To attain this goal, we will first identify and experimentally validate signaling pathways which are heterogeneously active across distinct SCLC phenotypes. Heterogeneous WGCNA gene co-expression modules are found which are enriched for expression of distinct signaling pathways (Table 1). CyTOF will be used to validate the activity of these at the single-cell level, providing a high resolution map of SCLC signaling pathway activity. Using this map, we will track the single-cell response of SCLC cells to drug treatment. Our group has developed a metric of drug sensitivity based on the net Drug Induced Proliferation rate (DIP rate), which we will use to estimate the effects of selection for distinct phenotypes. Coupled with this, we have implemented a Stochastic Phenotype Transition Proliferation (SPTP) model to quantify relative roles of selection and plasticity, by tracking single-cell drug response population shifts.

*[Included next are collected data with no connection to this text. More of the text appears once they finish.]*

(* ===== verification/Command.v ===== *)
(** * Command store (src/internal/core/command/types.go, store.go)

    Proposals, transactions and results, and the store's operations. The
    clock readings ([s.now()]) and the random text of new identifiers are
    inputs of the operations that take them. Times are nanoseconds. *)

From S2P Require Import Prelude GoStd Session Validate.

(** ** Data *)

Definition MaxDiagnosticTimeoutMS : Z := 300000.

Inductive ProposalState :=
| ProposalPending | ProposalRejected | ProposalExpired | ProposalReplaced
| ProposalApproved.

#[export] Instance ProposalState_eq_dec : EqDecision ProposalState.
Proof. solve_decision. Defined.

Record Proposal := {
  prop_ID : string;
  prop_SessionID : string;
  prop_Transport : string;
  prop_Board : string;
  prop_Text : string;
  prop_Purpose : string;
  prop_Timeout : Z;
  CreatedAt : Z;
  ExpiresAt : Z;
  prop_State : ProposalState;
  ReplacesID : string;
  Advisory : string
}.

Record Transaction := {
  tx_ID : string;
  tx_SourceProposalID : string;
  tx_SessionID : string;
  tx_Transport : string;
  tx_Board : string;
  tx_Text : string;
  tx_Timeout : Z;
  ApprovedAt : Z
}.

Inductive Status :=
| StatusCompleted | StatusTimeout | StatusDisconnected | StatusInterruptedByUser
| StatusProtocolError | StatusTargetRebooted | StatusDaemonRestarted.

#[export] Instance Status_eq_dec : EqDecision Status.
Proof. solve_decision. Defined.

Record Result := {
  TransactionID : string;
  SourceProposalID : string;
  res_Status : Status;
  ExitCode : option Z;
  Duration : Z;
  Output : bytes;
  OutputTruncatedStart : bool;
  ContextBefore : bytes;
  ContextAfter : bytes;
  CompletedAt : Z
}.

Inductive StoreError :=
| ErrNotFound | ErrNotPending | ErrExpired | ErrAlreadyCompleted
| ErrInvalid (e : ValidateError).

#[export] Instance StoreError_eq_dec : EqDecision StoreError.
Proof. solve_decision. Defined.

Definition defaultInteractivePatterns : list string :=
  ["vi"; "vim"; "nano"; "top"; "htop"; "less"; "more"; "man"; "menuconfig"]%string.

Record Input := {
  in_SessionID : string; in_Transport : string; in_Board : string;
  in_Text : string; in_Purpose : string; in_Timeout : Z
}.

Record Store := {
  proposals : gmap string Proposal;
  transactions : gmap string Transaction;
  results : gmap string Result;
  proposalTTL : Z;
  interactivePatterns : list string
}.

(** ** Field updates ([p.State = st], [s.proposals = ps], ...) *)

Definition with_state (st : ProposalState) (p : Proposal) : Proposal :=
  {| prop_ID := prop_ID p; prop_SessionID := prop_SessionID p;
     prop_Transport := prop_Transport p; prop_Board := prop_Board p;
     prop_Text := prop_Text p; prop_Purpose := prop_Purpose p;
     prop_Timeout := prop_Timeout p; CreatedAt := CreatedAt p;
     ExpiresAt := ExpiresAt p; prop_State := st; ReplacesID := ReplacesID p;
     Advisory := Advisory p |}.
(** [FindAllSubmatch(buf, -1)]: leftmost matches that do not overlap; [skip]
    counts the bytes of the last match still to pass. *)
Fixpoint find_all (skip : nat) (l : bytes) : list submatch :=
  match l with
  | [] => []
  | _ :: l' =>
      match skip with
      | S k => find_all k l'
      | O => match match_at l with
             | Some s => s :: find_all (match_length s - 1) l'
             | None => find_all 0 l'
             end
      end
  end.

(** The loop body of [find] on one match. *)
Definition accept (m : marker) (s : submatch) : option Z :=
  if negb (String.eqb (of_bytes (g1 s)) (transactionID m)) ||
     negb (String.eqb (of_bytes (g2 s)) (nonce m)) then None
  else scan_int (g3 s).

Fixpoint first_accepted (m : marker) (ss : list submatch) : option Z :=
  match ss with
  | [] => None
  | s :: ss => match accept m s with Some code => Some code | None => first_accepted m ss end
  end.

(** [find]: [Some code] is (code, true), [None] is (0, false). *)
Definition find (m : marker) (buf : bytes) : option Z := first_accepted m (find_all 0 buf).

(** ** Specification *)

(** The bytes that announce this transaction's marker. *)
Definition head_of (m : marker) : bytes :=
  tag ++ to_bytes (transactionID m) ++ [colon] ++ to_bytes (nonce m) ++ [colon].

(** What [printf] prints on the target for exit status [code]. *)
Definition printed (m : marker) (code : Z) : bytes := head_of m ++ dec_Z code.

(** [sub] occurs in [l]. *)
Definition occurs (sub l : bytes) : Prop := exists pre post, l = pre ++ sub ++ post.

We will complement this with unsupervised and semi-supervised logistic regression algorithms to link molecular drivers to cellular drug response. This information, will enable us to prioritize optimal combinations of chemotherapy, paired with signaling perturbations which drive cells toward states sensitive to that specific chemo-agent. These combinations will be tested in vitro, and the best candidates will be validated in in vivo mouse models.

With the completion of this Aim, we will have developed of a map of SCLC phenotypic heterogeneity, coupled with signaling-induced transition paths and chemo-agent sensitivity. This map will provide clinically actionable signaling drivers which can push SCLC cells toward states which maximize chemotherapy efficacy.